(** X13 on three games followed by a record whose home team is null. *)
Lemma one_bad_record_aborts_sample :
  let bad := PDict [("date", PStr "2024-03-05"); ("home_team", PNone)] in
  let body := Sample.games_body (PList (Sample.three_games ++ bad :: [])) in
  let resp := Response 200 (Some body) in
  let up := Sample.answers 200 (Some body) 1 in
  (rep_outcome (up (lakers_request 2023 50)) = Ok resp ∧
   status_code resp = 200 ∧
   json_body resp = Some body ∧
   py_get body "data" (PList []) = Ok (PList (Sample.three_games ++ bad :: [])) ∧
   forallb partial_game Sample.three_games = true ∧
   process_game bad = Raise AttributeError) ∧
  (get_lakers_games up 2023 50 Sample.boot).1 = Raise AttributeError.
Proof.
  intros bad body resp up. split; [by split_and!|].
  apply (one_bad_record_aborts up 2023 50 Sample.boot resp body Sample.three_games [] bad
           AttributeError eq_refl eq_refl eq_refl eq_refl eq_refl eq_refl).
Defined.

(** X14. The sort keeps every record and is stable: the list returned
    holds the normalised record of each raw record once, and the records
    of one date come in the order in which the API sent them. *)
Theorem same_day_games_keep_order up (season per_page : Z) (w : world) (resp : response)
    (body : pyval) (items processed l : list pyval) (day : string) :
  rep_outcome (up (lakers_request season per_page)) = Ok resp →
  status_code resp = 200 →
  json_body resp = Some body →
  py_get body "data" (PList []) = Ok (PList items) →
  mapM process_game items = Ok processed →
  (get_lakers_games up season per_page w).1 = Ok (PList l) →
  l ≡ₚ processed ∧
  filter (λ r, dated_on day r = true) l = filter (λ r, dated_on day r = true) processed.
Proof.
  intros Hresp Hstatus Hbody Hdata Hproc.
  rewrite LakersFacts.get_lakers_games_value, Hresp, Hstatus, Hbody.
  change (negb (200 =? 200)) with false. cbv iota.
  rewrite Hdata, NbaFacts.result_bind_Ok.
  change (py_iter (PList items)) with (Ok items).
  rewrite NbaFacts.result_bind_Ok, Hproc, NbaFacts.result_bind_Ok.
  destruct (list_sort date_key processed) as [sorted|] eqn:Hsort; [|discriminate].
  intros [= <-]. split.
  - by eapply NbaFacts.list_sort_perm.
  - by apply SortFacts.list_sort_stable.
Qed.
Global Instance flags_grow_refl : Reflexive flags_grow.
Proof. intros m n l Hl. by exists l. Qed.
Global Instance flags_grow_trans : Transitive flags_grow.
Proof.
  intros m1 m2 m3 H12 H23 n l Hl.
  destruct (H12 n l Hl) as (l2 & Hl2 & ? & ?).
  destruct (H23 n l2 Hl2) as (l3 & Hl3 & ? & ?).
  exists l3. auto.
Qed.

Lemma computed_grow m m' n : flags_grow m m' → computed m n → computed m' n.
Proof.
  unfold computed. intros Hg Hc.
  destruct (modelLayersMap m !! n) as [l|] eqn:Hl; [|done].
  destruct (Hg n l Hl) as (l' & -> & Hh & _). simpl in *.
  f_equal. apply Hh. by injection Hc.
Qed.

Section scheduler_facts.
Context `{Layers}.
Implicit Types (m : Model) (inputData : JS.object JS.value).

(** How [loadInput] ends: it throws, possibly after replacing the data of
    the input tensor, or it sets the result and the flags of the input
    layer. *)
Lemma loadInput_cases inputData inputName m :
  ∃ hp, length (heap m) ≤ length hp
    ∧ ((loadInput inputData inputName m).1 = set_heap hp m
       ∨ ∃ inputLayer r,
           modelLayersMap m !! inputName = Some inputLayer
           ∧ inputName ∈ JS.keys (inputTensors m)
           ∧ r < length hp
           ∧ (loadInput inputData inputName m).1
             = set_modelLayersMap
                 (<[inputName := Layer_done r inputLayer]>
                    (modelLayersMap m)) (set_heap hp m)).
Proof.
  unfold loadInput.
  destruct (JS.get (inputTensors m) inputName) as [a0|] eqn:Ha0; simpl;
    [|exists (heap m); split; [done|left; by destruct m]].
  assert (inputName ∈ JS.keys (inputTensors m)) as Hkey
    by (apply get_is_Some; eauto).
  destruct ((a0,.) <$> heap m !! a0) as [[a t]|];
    [|exists (heap m); split; [done|left; by destruct m]].
  destruct (JS.get inputData inputName) as [[d| |]|];
    try (exists (heap m); split; [done|left; by destruct m]).
  destruct (modelLayersMap m !! inputName) as [inputLayer|];
    [|eexists; split; [|left; done]; by rewrite length_insert].
  destruct (call _ _ _ _) as [y|e];
    [|eexists; split; [|left; done]; by rewrite length_insert].
  simpl. eexists. split; [|right; exists inputLayer; eexists;
    split; [done|split; [done|split; [|done]]]].
  - rewrite length_app, length_insert. lia.
  - rewrite length_app, length_insert. simpl. lia.
Qed.
(** * PicoGL.js textures: [src/texture.js]

    A shallow embedding of the [Texture] object of PicoGL.js and of the
    WebGL 2 context it drives, and the properties of its constructor and
    of its methods [resize], [data], [delete] and [bind].

    The object is a thin wrapper: every method is a short sequence of
    calls into the context.  The context is modelled by what such a
    wrapper can observe of it, the log of the calls it received and the
    supply of object names ([createTexture], [createSampler]). *)

From stdpp Require Import base numbers option list gmap.

Local Open Scope Z_scope.

(** ** JavaScript values *)

(** The values that reach a texture: [undefined], [null], booleans and
    numbers.  The numbers a caller passes are sizes, unit indices and
    GL enumerants, all of them integers, so a number is a [Z]. *)
Inductive value :=
  | VUndefined
  | VNull
  | VBool (b : bool)
  | VNum (z : Z).

#[global] Instance value_eq_dec : EqDecision value.
Proof. solve_decision. Defined.

(** [a === b] and [a !== b]. *)
Definition strict_eq (a b : value) : bool := bool_decide (a = b).
Definition strict_neq (a b : value) : bool := negb (strict_eq a b).

(** ToBoolean: [undefined], [null], [false] and [0] are falsy. *)
Definition truthy (v : value) : bool :=
  match v with
  | VUndefined | VNull => false
  | VBool b => b
  | VNum z => negb (z =? 0)
  end.

(** [a || b], when [b] has no effect. *)
Definition or_else (a b : value) : value := if truthy a then a else b.

(** [v !== undefined ? v : d]. *)
Definition defined_or (v d : value) : value :=
  if strict_neq v VUndefined then v else d.

(** The results of the [Math] functions: besides the integers, [NaN] and
    [-Infinity], which [Math.log2] yields below [1]. *)
Inductive number :=
  | Int (z : Z)
  | NaN
  | NegInfinity.

#[global] Instance number_eq_dec : EqDecision number.
Proof. solve_decision. Defined.

Definition ToNumber (v : value) : number :=
  match v with
  | VUndefined => NaN
  | VNull => Int 0
  | VBool b => Int (if b then 1 else 0)
  | VNum z => Int z
  end.

(** [Math.max] on two numbers: [NaN] wins, [-Infinity] is neutral. *)
Definition Math_max (a b : number) : number :=
  match a, b with
  | NaN, _ | _, NaN => NaN
  | NegInfinity, x | x, NegInfinity => x
  | Int x, Int y => Int (Z.max x y)
  end.

(** [Math.floor(Math.log2(x))].  The logarithm of a positive integer is
    not an integer in general, so the two calls are taken together: on
    [x >= 1] the result is the integer logarithm, [Math.log2(0)] is
    [-Infinity], which [Math.floor] keeps, and below [0] and on [NaN]
    and [-Infinity] the logarithm is [NaN].

    [Math.log2] works on doubles.  Its result on [2^k] is [k], and just
    below [2^k] it is a double below [k] as long as the doubles around
    [k] are fine enough to tell [log2(2^k - 1)] from [k], which they are
    for every [k] up to 48.  From [2^49 - 1] on the logarithm of a
    number just below a power of two rounds to the next integer, and
    the integer logarithm is then one less than what the engine
    computes.  The properties of the level count are therefore stated
    for the sizes that storage can have ([is_size] below), far inside
    the range where the two agree. *)
Definition Math_floor_log2 (x : number) : number :=
  match x with
  | Int z => if 0 <? z then Int (Z.log2 z)
             else if z =? 0 then NegInfinity else NaN
  | NaN | NegInfinity => NaN
  end.

(** [x + 1]. *)
Definition plus_one (x : number) : number :=
  match x with
  | Int z => Int (z + 1)
  | NaN => NaN
  | NegInfinity => NegInfinity
  end.

(** ** The WebGL 2 context *)

(** The enumerants of [WebGL2RenderingContext] that the texture names. *)
Module gl.
Definition NONE : Z := 0.
Definition LEQUAL : Z := 0x0203.
Definition UNSIGNED_BYTE : Z := 0x1401.
Definition RGBA : Z := 0x1908.
Definition LINEAR : Z := 0x2601.
Definition LINEAR_MIPMAP_NEAREST : Z := 0x2701.
Definition LINEAR_MIPMAP_LINEAR : Z := 0x2703.
Definition TEXTURE_MAG_FILTER : Z := 0x2800.
Definition TEXTURE_MIN_FILTER : Z := 0x2801.
Definition TEXTURE_WRAP_S : Z := 0x2802.
Definition TEXTURE_WRAP_T : Z := 0x2803.
Definition REPEAT : Z := 0x2901.
Definition TEXTURE_WRAP_R : Z := 0x8072.
Definition TEXTURE_MIN_LOD : Z := 0x813A.
Definition TEXTURE_MAX_LOD : Z := 0x813B.
Definition TEXTURE_BASE_LEVEL : Z := 0x813C.
Definition TEXTURE_MAX_LEVEL : Z := 0x813D.
Definition TEXTURE0 : Z := 0x84C0.
Definition TEXTURE_COMPARE_MODE : Z := 0x884C.
Definition TEXTURE_COMPARE_FUNC : Z := 0x884D.
Definition UNPACK_FLIP_Y_WEBGL : Z := 0x9240.
(* used by the examples only *)
Definition NEAREST : Z := 0x2600.
Definition TEXTURE_2D : Z := 0x0DE1.
Definition TEXTURE_3D : Z := 0x806F.
Definition RGBA8 : Z := 0x8058.
End gl.

(** A [WebGLTexture] or [WebGLSampler] object, known by its name. *)
Inductive handle := WebGLObject (name : nat).

#[global] Instance handle_eq_dec : EqDecision handle.
Proof. solve_decision. Defined.

(** An image element or array buffer view handed to [data]: only its
    [width] and [height] properties are read ([undefined] on a buffer). *)
Record Image := { img_width : value; img_height : value }.

(** One call received by the context, with its arguments.  A texture or
    sampler argument is [None] for [null]. *)
Inductive glcall :=
  | CreateSampler
  | CreateTexture
  | SamplerParameteri (sampler : option handle) (pname : Z) (param : value)
  | SamplerParameterf (sampler : option handle) (pname : Z) (param : value)
  | DeleteTexture (texture : option handle)
  | DeleteSampler (sampler : option handle)
  | ActiveTexture (texture : Z)
  | BindTexture (target : value) (texture : option handle)
  | BindSampler (unit : Z) (sampler : option handle)
  | PixelStorei (pname : Z) (param : value)
  | TexParameteri (target : value) (pname : Z) (param : value)
  | TexStorage2D (target : value) (levels : number) (internalformat : value)
                 (width height : value)
  | TexStorage3D (target : value) (levels : number) (internalformat : value)
                 (width height depth : value)
  | TexSubImage2D (target : value) (level xoffset yoffset : Z)
                  (width height format type : value) (pixels : Image)
  | TexSubImage3D (target : value) (level xoffset yoffset zoffset : Z)
                  (width height depth format type : value) (pixels : Image)
  | GenerateMipmap (target : value).

(** The identity of a JavaScript object (what [this] denotes). *)
Definition objref := nat.

(** Modelled from the spec: the tracked state [appState] is built in
    [app.js], which is not among the sources.  All that is known of it
    is a record of the resource currently bound to each texture unit:
    a finite map from unit indices to textures. *)
Definition AppState : Type := gmap Z objref.

(** Everything shared between the textures of an application: the
    context [gl] (its supply of object names and the calls it received,
    oldest first) and the tracked state.  The fields [this.gl] and
    [this.appState] of every texture alias these two. *)
Record World := {
  fresh : nat;
  calls : list glcall;
  appState : AppState;
}.

(** The context logs a call. *)
Definition gl_call (c : glcall) (w : World) : World :=
  {| fresh := fresh w; calls := calls w ++ [c]; appState := appState w |}.

(** [gl.createTexture()] and [gl.createSampler()] return a new object on
    every call. *)
Definition gl_create (c : glcall) (w : World) : handle * World :=
  (WebGLObject (fresh w),
   {| fresh := S (fresh w); calls := calls w ++ [c]; appState := appState w |}).

Definition gl_createTexture : World → handle * World := gl_create CreateTexture.
Definition gl_createSampler : World → handle * World := gl_create CreateSampler.

(** The calls issued between two states of the world. *)
Definition emitted (w w' : World) : list glcall :=
  drop (length (calls w)) (calls w').

(** ** The texture object *)

(** The properties of a [Texture].  [self] is the identity of the object;
    [gl] and [appState] are references to the two shared objects of the
    [World] and are not repeated here.  [texture] and [sampler] are
    [None] when the property is [null]. *)
Module Texture.
Record t := {
  self : objref;
  binding : value;
  texture : option handle;
  width : value;
  height : value;
  depth : value;
  format : value;
  type : value;
  internalFormat : value;
  is3D : bool;
  sampler : option handle;
  flipY : value;
  baseLevel : value;
  maxLevel : value;
  generateMipmaps : bool;
}.

Definition set_texture (h : option handle) (this : t) : t :=
  {| self := self this; binding := binding this; texture := h;
     width := width this; height := height this; depth := depth this;
     format := format this; type := type this;
     internalFormat := internalFormat this; is3D := is3D this;
     sampler := sampler this; flipY := flipY this;
     baseLevel := baseLevel this; maxLevel := maxLevel this;
     generateMipmaps := generateMipmaps this |}.

Definition set_sampler (h : option handle) (this : t) : t :=
  {| self := self this; binding := binding this; texture := texture this;
     width := width this; height := height this; depth := depth this;
     format := format this; type := type this;
     internalFormat := internalFormat this; is3D := is3D this;
     sampler := h; flipY := flipY this;
     baseLevel := baseLevel this; maxLevel := maxLevel this;
     generateMipmaps := generateMipmaps this |}.

Definition set_size (w h d : value) (this : t) : t :=
  {| self := self this; binding := binding this; texture := texture this;
     width := w; height := h; depth := d;
     format := format this; type := type this;
     internalFormat := internalFormat this; is3D := is3D this;
     sampler := sampler this; flipY := flipY this;
     baseLevel := baseLevel this; maxLevel := maxLevel this;
     generateMipmaps := generateMipmaps this |}.
End Texture.

Abbreviation Texture := Texture.t.

(** ** Methods *)

(** [Texture.prototype.bind] (lines 190-196). *)
Definition bind (unit : Z) (this : Texture) (w : World) : Texture * World :=
  let w := gl_call (ActiveTexture (gl.TEXTURE0 + unit)) w in
  let w := gl_call (BindTexture (Texture.binding this) (Texture.texture this)) w in
  let w := gl_call (BindSampler unit (Texture.sampler this)) w in
  (this, w).

(** The level count that [resize] computes on lines 134-147, from the
    size it has just recorded. *)
Definition levels (this : Texture) : number :=
  if Texture.is3D this then
    if Texture.generateMipmaps this then
      plus_one (Math_floor_log2
        (Math_max (Math_max (ToNumber (Texture.width this))
                            (ToNumber (Texture.height this)))
                  (ToNumber (Texture.depth this))))
    else Int 1
  else
    if Texture.generateMipmaps this then
      plus_one (Math_floor_log2
        (Math_max (ToNumber (Texture.width this))
                  (ToNumber (Texture.height this))))
    else Int 1.

(** [Texture.prototype.resize] (lines 108-150). *)
Definition resize (width height depth : value) (this : Texture) (w : World)
  : Texture * World :=
  let depth := or_else depth (VNum 0) in
  if strict_eq width (Texture.width this)
     && strict_eq height (Texture.height this)
     && strict_eq depth (Texture.depth this)
  then (this, w)
  else
    let w := gl_call (DeleteTexture (Texture.texture this)) w in
    let '(h, w) := gl_createTexture w in
    let this := Texture.set_texture (Some h) this in
    let '(this, w) := bind 0 this w in
    let this := Texture.set_size width height depth this in
    let w := gl_call (PixelStorei gl.UNPACK_FLIP_Y_WEBGL (Texture.flipY this)) w in
    let w :=
      if strict_neq (Texture.baseLevel this) VNull
      then gl_call (TexParameteri (Texture.binding this) gl.TEXTURE_BASE_LEVEL
                                  (Texture.baseLevel this)) w
      else w in
    let w :=
      if strict_neq (Texture.maxLevel this) VNull
      then gl_call (TexParameteri (Texture.binding this) gl.TEXTURE_MAX_LEVEL
                                  (Texture.maxLevel this)) w
      else w in
    let w :=
      if Texture.is3D this
      then gl_call (TexStorage3D (Texture.binding this) (levels this)
                                 (Texture.internalFormat this)
                                 (Texture.width this) (Texture.height this)
                                 (Texture.depth this)) w
      else gl_call (TexStorage2D (Texture.binding this) (levels this)
                                 (Texture.internalFormat this)
                                 (Texture.width this) (Texture.height this)) w in
    (this, w).

(** [Texture.prototype.data] (lines 159-173); an absent argument is
    [None]. *)
Definition data (d : option Image) (this : Texture) (w : World)
  : Texture * World :=
  match d with
  | Some d =>
      let w :=
        if Texture.is3D this
        then gl_call (TexSubImage3D (Texture.binding this) 0 0 0 0
                        (Texture.width this) (Texture.height this)
                        (Texture.depth this)
                        (Texture.format this) (Texture.type this) d) w
        else gl_call (TexSubImage2D (Texture.binding this) 0 0 0
                        (Texture.width this) (Texture.height this)
                        (Texture.format this) (Texture.type this) d) w in
      let w :=
        if Texture.generateMipmaps this
        then gl_call (GenerateMipmap (Texture.binding this)) w
        else w in
      (this, w)
  | None => (this, w)
  end.
(** * theta_guard: the weekly evaluation pipeline, embedded and verified

    A shallow embedding of the five deterministic stages of
    [src/theta_guard]: the EMA indicator engine, the two-tier entry
    evaluator, the broken-wing-butterfly structure builder, the backtest
    evaluator and the holiday gate.

    Numbers.  Python [float] values are modelled by exact rationals [Q];
    Python [int] parameters by [Z].  Comparisons are the decidable
    comparisons of [Q], and [round(x, 4)] is rounding to the nearest
    multiple of 1/10000 with ties to the even neighbour.  Overflow and NaN
    are outside the model.  Binary rounding is written out where the
    choice the code makes depends on it: the distance of a delta from its
    target in the scan of the structure builder is the double the code
    computes ([Py.float64]).  Elsewhere arithmetic is exact.

    Dictionaries.  Records the code reads with [d.get(key)] carry one
    optional field per key ([None]: key missing or mapped to [None]);
    exceptions are explicit ([option] / sum results) and are caught where
    the source catches them.  The backtest evaluator is given twice: on
    the records its docstring describes ([Backtest]), and on records whose
    [pnl] and [max_loss] hold any value ([BacktestAny]), where the sums
    can raise and the [except] branch is taken. *)

From Stdlib Require Import QArith Qround Qabs Lqa ZArith Lia List String Bool.
From Stdlib Require Import Sorting.Sorted Sorting.Permutation.
Import ListNotations.

Set Warnings "-register-all".

Open Scope Q_scope.

(* ------------------------------------------------------------------ *)
(** ** Python helpers shared by the modules *)

Module Py.

(** [sum(xs)]: left-to-right accumulation from 0. *)
Definition sum (xs : list Q) : Q := fold_left Qplus xs 0.

(** Arithmetic mean of a non-empty list. *)
Definition mean (xs : list Q) : Q := sum xs / inject_Z (Z.of_nat (List.length xs)).

(** Nearest integer, ties to even. *)
Definition round_half_even (x : Q) : Z :=
  let n := Qfloor x in
  let frac := x - inject_Z n in
  match Qcompare frac (1 # 2) with
  | Lt => n
  | Gt => (n + 1)%Z
  | Eq => if Z.even n then n else (n + 1)%Z
  end.

(** [round(x, 4)]. *)
Definition round4 (x : Q) : Q := round_half_even (x * 10000) # 10000.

- - -

Look above for the line that contains "AttributeError eq_refl eq_refl". Starting there, transcribe every line exactly until you have copied the line that contains "status_code resp = 200 →".

           AttributeError eq_refl eq_refl eq_refl eq_refl eq_refl eq_refl).
Defined.

(** X14. The sort keeps every record and is stable: the list returned
    holds the normalised record of each raw record once, and the records
    of one date come in the order in which the API sent them. *)
Theorem same_day_games_keep_order up (season per_page : Z) (w : world) (resp : response)
    (body : pyval) (items processed l : list pyval) (day : string) :
  rep_outcome (up (lakers_request season per_page)) = Ok resp →
  status_code resp = 200 →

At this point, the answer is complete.